Stored data >>
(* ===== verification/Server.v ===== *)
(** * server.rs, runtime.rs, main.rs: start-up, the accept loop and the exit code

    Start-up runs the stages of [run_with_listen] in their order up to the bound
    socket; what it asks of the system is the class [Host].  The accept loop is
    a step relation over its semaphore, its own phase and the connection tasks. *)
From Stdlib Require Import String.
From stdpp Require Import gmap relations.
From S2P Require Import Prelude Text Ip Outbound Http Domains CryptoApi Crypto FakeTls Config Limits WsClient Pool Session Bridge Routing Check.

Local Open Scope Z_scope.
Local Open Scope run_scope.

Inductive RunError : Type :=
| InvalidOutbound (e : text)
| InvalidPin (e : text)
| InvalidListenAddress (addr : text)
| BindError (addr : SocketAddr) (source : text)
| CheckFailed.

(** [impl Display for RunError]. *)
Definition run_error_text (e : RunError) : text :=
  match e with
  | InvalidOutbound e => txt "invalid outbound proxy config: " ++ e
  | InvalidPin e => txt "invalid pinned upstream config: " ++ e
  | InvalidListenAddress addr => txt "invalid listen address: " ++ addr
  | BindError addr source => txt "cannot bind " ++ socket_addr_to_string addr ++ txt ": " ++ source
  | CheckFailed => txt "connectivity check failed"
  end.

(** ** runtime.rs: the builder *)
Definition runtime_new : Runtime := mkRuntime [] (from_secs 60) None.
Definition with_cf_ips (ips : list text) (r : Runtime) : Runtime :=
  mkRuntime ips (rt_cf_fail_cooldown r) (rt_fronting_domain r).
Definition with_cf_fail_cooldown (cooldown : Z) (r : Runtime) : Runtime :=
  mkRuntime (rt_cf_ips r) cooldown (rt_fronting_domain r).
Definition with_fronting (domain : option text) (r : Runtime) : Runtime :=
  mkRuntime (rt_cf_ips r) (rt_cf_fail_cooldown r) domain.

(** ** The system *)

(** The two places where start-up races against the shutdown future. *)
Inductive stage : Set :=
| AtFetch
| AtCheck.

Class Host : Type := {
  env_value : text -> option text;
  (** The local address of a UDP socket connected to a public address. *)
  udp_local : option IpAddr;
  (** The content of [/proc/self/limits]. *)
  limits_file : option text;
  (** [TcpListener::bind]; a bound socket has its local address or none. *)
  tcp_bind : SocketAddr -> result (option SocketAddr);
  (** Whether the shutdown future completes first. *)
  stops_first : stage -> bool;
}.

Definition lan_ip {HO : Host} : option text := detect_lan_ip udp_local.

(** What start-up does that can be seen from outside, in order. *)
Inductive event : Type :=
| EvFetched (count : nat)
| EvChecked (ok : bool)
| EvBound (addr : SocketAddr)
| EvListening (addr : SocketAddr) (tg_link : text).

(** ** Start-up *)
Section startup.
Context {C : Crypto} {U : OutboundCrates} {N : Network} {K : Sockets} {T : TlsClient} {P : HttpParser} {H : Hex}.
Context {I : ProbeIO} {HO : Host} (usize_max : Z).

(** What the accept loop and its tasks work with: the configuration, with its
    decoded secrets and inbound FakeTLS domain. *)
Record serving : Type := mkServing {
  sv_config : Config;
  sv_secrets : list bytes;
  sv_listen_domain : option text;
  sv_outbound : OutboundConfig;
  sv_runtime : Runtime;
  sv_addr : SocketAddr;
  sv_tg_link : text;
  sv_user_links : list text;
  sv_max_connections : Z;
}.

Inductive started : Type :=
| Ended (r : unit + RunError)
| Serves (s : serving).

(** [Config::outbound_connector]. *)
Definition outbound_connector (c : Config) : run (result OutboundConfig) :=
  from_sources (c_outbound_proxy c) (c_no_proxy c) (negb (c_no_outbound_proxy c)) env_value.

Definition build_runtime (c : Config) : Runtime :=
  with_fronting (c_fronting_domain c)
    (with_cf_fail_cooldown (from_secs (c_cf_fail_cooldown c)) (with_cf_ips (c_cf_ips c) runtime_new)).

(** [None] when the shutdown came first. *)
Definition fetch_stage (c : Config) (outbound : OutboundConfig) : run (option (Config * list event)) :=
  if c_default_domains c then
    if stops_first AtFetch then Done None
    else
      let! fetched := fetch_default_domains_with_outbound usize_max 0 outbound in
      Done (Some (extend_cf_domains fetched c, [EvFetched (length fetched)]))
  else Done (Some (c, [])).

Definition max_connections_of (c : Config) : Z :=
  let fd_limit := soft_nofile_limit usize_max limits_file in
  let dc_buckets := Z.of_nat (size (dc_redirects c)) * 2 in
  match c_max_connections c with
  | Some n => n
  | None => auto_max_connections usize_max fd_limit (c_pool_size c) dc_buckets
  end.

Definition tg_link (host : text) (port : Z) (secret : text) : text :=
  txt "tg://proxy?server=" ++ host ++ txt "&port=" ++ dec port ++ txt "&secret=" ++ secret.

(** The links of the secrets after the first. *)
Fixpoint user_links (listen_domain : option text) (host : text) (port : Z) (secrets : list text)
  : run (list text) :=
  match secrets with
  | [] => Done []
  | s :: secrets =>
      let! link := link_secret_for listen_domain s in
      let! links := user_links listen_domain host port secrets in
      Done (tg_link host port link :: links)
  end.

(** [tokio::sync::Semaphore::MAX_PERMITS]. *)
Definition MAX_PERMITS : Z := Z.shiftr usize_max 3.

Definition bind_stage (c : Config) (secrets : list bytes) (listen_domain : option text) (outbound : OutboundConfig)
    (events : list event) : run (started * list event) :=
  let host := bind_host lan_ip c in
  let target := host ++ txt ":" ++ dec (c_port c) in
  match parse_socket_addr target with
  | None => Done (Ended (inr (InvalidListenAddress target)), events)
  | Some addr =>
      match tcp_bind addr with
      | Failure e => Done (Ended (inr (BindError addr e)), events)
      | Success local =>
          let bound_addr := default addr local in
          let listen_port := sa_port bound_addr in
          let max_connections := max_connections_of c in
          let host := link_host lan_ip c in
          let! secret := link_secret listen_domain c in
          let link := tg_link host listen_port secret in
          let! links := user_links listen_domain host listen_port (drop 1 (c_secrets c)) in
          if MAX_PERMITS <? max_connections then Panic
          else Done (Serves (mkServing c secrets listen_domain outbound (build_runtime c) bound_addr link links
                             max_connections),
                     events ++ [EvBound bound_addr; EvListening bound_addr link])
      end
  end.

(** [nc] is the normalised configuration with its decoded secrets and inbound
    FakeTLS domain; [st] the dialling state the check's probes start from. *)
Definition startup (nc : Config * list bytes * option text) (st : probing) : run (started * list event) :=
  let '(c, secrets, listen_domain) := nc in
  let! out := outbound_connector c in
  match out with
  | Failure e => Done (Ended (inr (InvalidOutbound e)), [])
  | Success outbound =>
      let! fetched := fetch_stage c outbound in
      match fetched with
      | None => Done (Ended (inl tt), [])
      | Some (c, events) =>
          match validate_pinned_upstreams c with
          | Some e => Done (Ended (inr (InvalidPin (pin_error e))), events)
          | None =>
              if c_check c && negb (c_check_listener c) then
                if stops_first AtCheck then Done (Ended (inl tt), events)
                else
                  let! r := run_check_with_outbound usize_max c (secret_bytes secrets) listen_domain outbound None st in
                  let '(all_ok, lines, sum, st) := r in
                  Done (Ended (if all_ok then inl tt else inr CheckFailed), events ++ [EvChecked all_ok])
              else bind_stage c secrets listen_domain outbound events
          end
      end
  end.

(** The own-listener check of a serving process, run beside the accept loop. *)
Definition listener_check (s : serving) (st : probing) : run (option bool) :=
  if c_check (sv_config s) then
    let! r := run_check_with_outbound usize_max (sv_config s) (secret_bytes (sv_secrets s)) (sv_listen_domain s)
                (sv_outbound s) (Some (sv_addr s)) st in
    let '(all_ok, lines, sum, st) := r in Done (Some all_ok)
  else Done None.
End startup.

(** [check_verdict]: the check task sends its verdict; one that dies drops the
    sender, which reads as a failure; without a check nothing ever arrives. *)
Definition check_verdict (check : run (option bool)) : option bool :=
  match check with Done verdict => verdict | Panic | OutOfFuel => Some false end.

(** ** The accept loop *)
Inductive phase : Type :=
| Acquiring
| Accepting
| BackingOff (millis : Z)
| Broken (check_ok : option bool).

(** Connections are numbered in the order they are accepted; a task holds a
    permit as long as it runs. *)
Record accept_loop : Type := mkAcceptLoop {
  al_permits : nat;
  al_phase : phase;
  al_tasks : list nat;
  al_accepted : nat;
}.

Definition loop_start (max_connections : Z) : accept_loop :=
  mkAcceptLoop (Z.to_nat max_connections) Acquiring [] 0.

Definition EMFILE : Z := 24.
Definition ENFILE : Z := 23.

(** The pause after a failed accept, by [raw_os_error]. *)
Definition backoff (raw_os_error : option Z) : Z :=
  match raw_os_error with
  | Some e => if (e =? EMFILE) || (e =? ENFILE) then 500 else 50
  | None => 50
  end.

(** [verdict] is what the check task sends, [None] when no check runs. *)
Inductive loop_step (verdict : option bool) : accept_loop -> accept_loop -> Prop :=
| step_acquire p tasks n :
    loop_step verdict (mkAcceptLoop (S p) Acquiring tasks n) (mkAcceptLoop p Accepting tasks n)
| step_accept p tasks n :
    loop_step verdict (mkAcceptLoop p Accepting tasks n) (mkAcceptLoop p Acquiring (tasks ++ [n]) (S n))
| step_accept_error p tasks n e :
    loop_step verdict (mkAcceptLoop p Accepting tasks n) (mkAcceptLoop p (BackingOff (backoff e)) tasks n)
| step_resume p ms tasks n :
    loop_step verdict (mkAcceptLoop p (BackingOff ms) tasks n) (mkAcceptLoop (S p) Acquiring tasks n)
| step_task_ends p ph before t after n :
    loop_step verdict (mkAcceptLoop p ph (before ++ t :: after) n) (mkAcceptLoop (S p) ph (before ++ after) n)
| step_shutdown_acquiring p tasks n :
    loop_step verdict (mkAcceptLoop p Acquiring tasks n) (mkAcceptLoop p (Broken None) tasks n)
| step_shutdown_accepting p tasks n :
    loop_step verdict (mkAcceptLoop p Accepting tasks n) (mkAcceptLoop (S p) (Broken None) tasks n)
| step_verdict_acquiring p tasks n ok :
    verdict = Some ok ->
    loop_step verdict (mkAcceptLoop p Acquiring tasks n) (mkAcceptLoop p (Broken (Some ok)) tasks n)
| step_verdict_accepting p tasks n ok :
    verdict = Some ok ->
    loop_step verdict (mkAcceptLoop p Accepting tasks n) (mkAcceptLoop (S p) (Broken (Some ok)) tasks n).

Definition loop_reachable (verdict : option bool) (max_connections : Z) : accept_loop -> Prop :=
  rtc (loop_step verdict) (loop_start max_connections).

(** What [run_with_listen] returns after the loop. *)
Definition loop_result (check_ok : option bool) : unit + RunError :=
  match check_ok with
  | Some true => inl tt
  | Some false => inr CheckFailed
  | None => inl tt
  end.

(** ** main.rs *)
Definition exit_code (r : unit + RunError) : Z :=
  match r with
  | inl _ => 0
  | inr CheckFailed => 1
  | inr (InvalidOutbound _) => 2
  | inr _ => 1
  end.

What is expected >>
Restate exactly, and only, every line from the one that contains "step_shutdown_acquiring p tasks" through the last line of the records.

Written reply >>
| step_shutdown_acquiring p tasks n :
    loop_step verdict (mkAcceptLoop p Acquiring tasks n) (mkAcceptLoop p (Broken None) tasks n)
| step_shutdown_accepting p tasks n :
    loop_step verdict (mkAcceptLoop p Accepting tasks n) (mkAcceptLoop (S p) (Broken None) tasks n)
| step_verdict_acquiring p tasks n ok :
    verdict = Some ok ->
    loop_step verdict (mkAcceptLoop p Acquiring tasks n) (mkAcceptLoop p (Broken (Some ok)) tasks n)
| step_verdict_accepting p tasks n ok :
    verdict = Some ok ->
    loop_step verdict (mkAcceptLoop p Accepting tasks n) (mkAcceptLoop (S p) (Broken (Some ok)) tasks n).

Definition loop_reachable (verdict : option bool) (max_connections : Z) : accept_loop -> Prop :=
  rtc (loop_step verdict) (loop_start max_connections).

(** What [run_with_listen] returns after the loop. *)
Definition loop_result (check_ok : option bool) : unit + RunError :=
  match check_ok with
  | Some true => inl tt
  | Some false => inr CheckFailed
  | None => inl tt
  end.

(** ** main.rs *)
Definition exit_code (r : unit + RunError) : Z :=
  match r with
  | inl _ => 0
  | inr CheckFailed => 1
  | inr (InvalidOutbound _) => 2
  | inr _ => 1
  end.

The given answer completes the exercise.